Leopard
nun hierher gefahren haben?«, sagte sie und hörte, dass auch ihre Stimme verändert klang.
»Verdammt, das haben sie nicht. Sie haben mich nämlich angerufen und mir erzählt, dass sie ihn irgendwo oben auf einen Berg kutschiert haben, weil er da jemand besuchen wollte. Im Reichshospital. Sie haben versucht, ihn davon abzuhalten, aber er ist einfach vor einer roten Ampel aus dem Wagen gesprungen und abgehauen. Ich mag den Kaffee stark, okay?«
Seine Augen funkelten so intensiv wie Evens, wenn es ihm nicht gutging.
»Aslak, gehen Sie jetzt bitte. Im Kirkeveien stehen Taxis.«
Seine Hand schoss nach vorne, ehe sie reagieren konnte. Er packte sie am Arm und schob sie in den Flur. Sie versuchte, sich zu befreien, aber er schlang den Arm um sie und hielt sie fest.

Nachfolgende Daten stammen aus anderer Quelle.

Definition serde_CasmContractEntryPoint : StorageSerde CasmContractEntryPoint := {|
  serialize_into := fun self =>
    serialize_into serde_BigUint (CasmContractEntryPoint_selector self) ;!
    serialize_into serde_usize (CasmContractEntryPoint_offset self) ;!
    serialize_into (serde_vec serde_String) (CasmContractEntryPoint_builtins self) ;!
    ret tt;
  deserialize_from :=
    let! selector := deserialize_from serde_BigUint in
    let! offset := deserialize_from serde_usize in
    let! builtins := deserialize_from (serde_vec serde_String) in
    ret (mkCasmContractEntryPoint selector offset builtins)
|}.

Definition serde_CasmContractEntryPoints : StorageSerde CasmContractEntryPoints := {|
  serialize_into := fun self =>
    serialize_into (serde_vec serde_CasmContractEntryPoint) (CasmContractEntryPoints_external self) ;!
    serialize_into (serde_vec serde_CasmContractEntryPoint) (CasmContractEntryPoints_l1_handler self) ;!
    serialize_into (serde_vec serde_CasmContractEntryPoint) (CasmContractEntryPoints_constructor self) ;!
    ret tt;
  deserialize_from :=
    let! external := deserialize_from (serde_vec serde_CasmContractEntryPoint) in
    let! l1_handler := deserialize_from (serde_vec serde_CasmContractEntryPoint) in
    let! constructor := deserialize_from (serde_vec serde_CasmContractEntryPoint) in
    ret (mkCasmContractEntryPoints external l1_handler constructor)
|}.

Definition serde_BigUintAsHex : StorageSerde BigUintAsHex := {|
  serialize_into := fun self =>
    serialize_into serde_BigUint (BigUintAsHex_value self) ;!
    ret tt;
  deserialize_from :=
    let! value := deserialize_from serde_BigUint in
    ret (mkBigUintAsHex value)
|}.

Definition serde_FunctionAbiEntry : StorageSerde FunctionAbiEntry := {|
  serialize_into := fun self =>
    serialize_into serde_String (FunctionAbiEntry_name self) ;!
    serialize_into (serde_vec serde_TypedParameter) (FunctionAbiEntry_inputs self) ;!
    serialize_into (serde_vec serde_TypedParameter) (FunctionAbiEntry_outputs self) ;!
    serialize_into (serde_option serde_FunctionStateMutability) (FunctionAbiEntry_state_mutability self) ;!
    ret tt;
  deserialize_from :=
    let! name := deserialize_from serde_String in
    let! inputs := deserialize_from (serde_vec serde_TypedParameter) in
    let! outputs := deserialize_from (serde_vec serde_TypedParameter) in
    let! state_mutability := deserialize_from (serde_option serde_FunctionStateMutability) in
    ret (mkFunctionAbiEntry name inputs outputs state_mutability)
|}.

Definition serde_ContractClassAbiEntry : StorageSerde ContractClassAbiEntry := {|
  serialize_into := fun self =>
    match self with
    | ContractClassAbiEntry_Event value => write_all [0] ;! serialize_into serde_EventAbiEntry value ;! ret tt
    | ContractClassAbiEntry_Function value => write_all [1] ;! serialize_into serde_FunctionAbiEntry value ;! ret tt
    | ContractClassAbiEntry_Constructor value => write_all [2] ;! serialize_into serde_FunctionAbiEntry value ;! ret tt
    | ContractClassAbiEntry_L1Handler value => write_all [3] ;! serialize_into serde_FunctionAbiEntry value ;! ret tt
    | ContractClassAbiEntry_Struct value => write_all [4] ;! serialize_into serde_StructAbiEntry value ;! ret tt
    end;
  deserialize_from :=
    let! kind := read_exact 1 in
    match kind with
    | [0] => let! value := deserialize_from serde_EventAbiEntry in ret (ContractClassAbiEntry_Event value)
    | [1] => let! value := deserialize_from serde_FunctionAbiEntry in ret (ContractClassAbiEntry_Function value)
    | [2] => let! value := deserialize_from serde_FunctionAbiEntry in ret (ContractClassAbiEntry_Constructor value)
    | [3] => let! value := deserialize_from serde_FunctionAbiEntry in ret (ContractClassAbiEntry_L1Handler value)
    | [4] => let! value := deserialize_from serde_StructAbiEntry in ret (ContractClassAbiEntry_Struct value)
    | _ => raise tt
    end
|}.

(** [NestedIntList]: a recursive enum. The reader recurses as deep as the bytes
    say; each level reads a byte, so the length of the input bounds the depth. *)
Fixpoint serialize_NestedIntList (self : NestedIntList) : Ser unit :=
  match self with
  | NestedIntList_Leaf value => write_all [0] ;! serialize_into serde_usize value ;! ret tt
  | NestedIntList_Node value =>
      write_all [1] ;!
      (write_all (write_varint (zlength value)) ;!
       (fix go l := match l with [] => ret tt | x :: l' => serialize_NestedIntList x ;! go l' end) value) ;!
      ret tt
  end.

Fixpoint deserialize_NestedIntList (fuel : nat) : De NestedIntList :=
  match fuel with
  | O => panic
  | S fuel' =>
      let! kind := read_exact 1 in
      match kind with
      | [0] => let! value := deserialize_from serde_usize in ret (NestedIntList_Leaf value)
      | [1] =>
          let! n := read_with read_varint in
          let! value := deserialize_n (deserialize_NestedIntList fuel') (Z.to_nat n) in
          ret (NestedIntList_Node value)
      | _ => raise tt
      end
  end.

Definition serde_NestedIntList : StorageSerde NestedIntList := {|
  serialize_into := serialize_NestedIntList;
  deserialize_from := fun bs => deserialize_NestedIntList (S (length bs)) bs
|}.

Definition write_CasmContractClass (self : CasmContractClass) : Ser unit :=
    serialize_into serde_BigUint (CasmContractClass_prime self) ;!
    serialize_into serde_String (CasmContractClass_compiler_version self) ;!
    serialize_into (serde_vec serde_BigUintAsHex) (CasmContractClass_bytecode self) ;!
    serialize_into (serde_option serde_NestedIntList) (CasmContractClass_bytecode_segment_lengths self) ;!
    serialize_into (serde_vec (serde_pair serde_usize (serde_vec serde_Hint))) (CasmContractClass_hints self) ;!
    serialize_into (serde_option (serde_vec (serde_pair serde_usize (serde_vec serde_String)))) (CasmContractClass_pythonic_hints self) ;!
    serialize_into serde_CasmContractEntryPoints (CasmContractClass_entry_points_by_type self) ;!
    ret tt.

Definition read_CasmContractClass : De CasmContractClass :=
    let! prime := deserialize_from serde_BigUint in
    let! compiler_version := deserialize_from serde_String in
    let! bytecode := deserialize_from (serde_vec serde_BigUintAsHex) in
    let! bytecode_segment_lengths := deserialize_from (serde_option serde_NestedIntList) in
    let! hints := deserialize_from (serde_vec (serde_pair serde_usize (serde_vec serde_Hint))) in
    let! pythonic_hints := deserialize_from (serde_option (serde_vec (serde_pair serde_usize (serde_vec serde_String)))) in
    let! entry_points_by_type := deserialize_from serde_CasmContractEntryPoints in
    ret (mkCasmContractClass prime compiler_version bytecode bytecode_segment_lengths hints pythonic_hints entry_points_by_type).

Definition serde_CasmContractClass : StorageSerde CasmContractClass := {|
  serialize_into := fun self => serialize_compressed (write_CasmContractClass self);
  deserialize_from := deserialize_compressed read_CasmContractClass
|}.

Definition write_ThinStateDiff (self : ThinStateDiff) : Ser unit :=
    serialize_into (serde_indexmap serde_PatriciaKey serde_ClassHash) (ThinStateDiff_deployed_contracts self) ;!
    serialize_into (serde_indexmap serde_PatriciaKey (serde_indexmap serde_PatriciaKey serde_Felt)) (ThinStateDiff_storage_diffs self) ;!
    serialize_into (serde_indexmap serde_ClassHash serde_CompiledClassHash) (ThinStateDiff_declared_classes self) ;!
    serialize_into (serde_vec serde_ClassHash) (ThinStateDiff_deprecated_declared_classes self) ;!
    serialize_into (serde_indexmap serde_PatriciaKey serde_Nonce) (ThinStateDiff_nonces self) ;!
    serialize_into (serde_indexmap serde_PatriciaKey serde_ClassHash) (ThinStateDiff_replaced_classes self) ;!
    ret tt.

»Bist du genau wie sie?«, zischte seine Stimme dicht an ihrem Ohr. »Dich verziehen, abhauen? So wie ihr alle, verdammte …« Sie stöhnte und wand sich, aber er war zu stark. »Kaja!«
Die Stimme kam aus dem Schlafzimmer, dessen Tür offen stand. Eine resolute, autoritäre Männerstimme, die Krongli unter anderen Umständen sicher wiedererkannt hätte. Schließlich hatte er sie erst vor gut einer Stunde im Kriminalamt gehört.
»Was geht da vor, Kaja?«
Krongli hatte bereits losgelassen und starrte sie mit großen Augen an. Sein Mund stand offen.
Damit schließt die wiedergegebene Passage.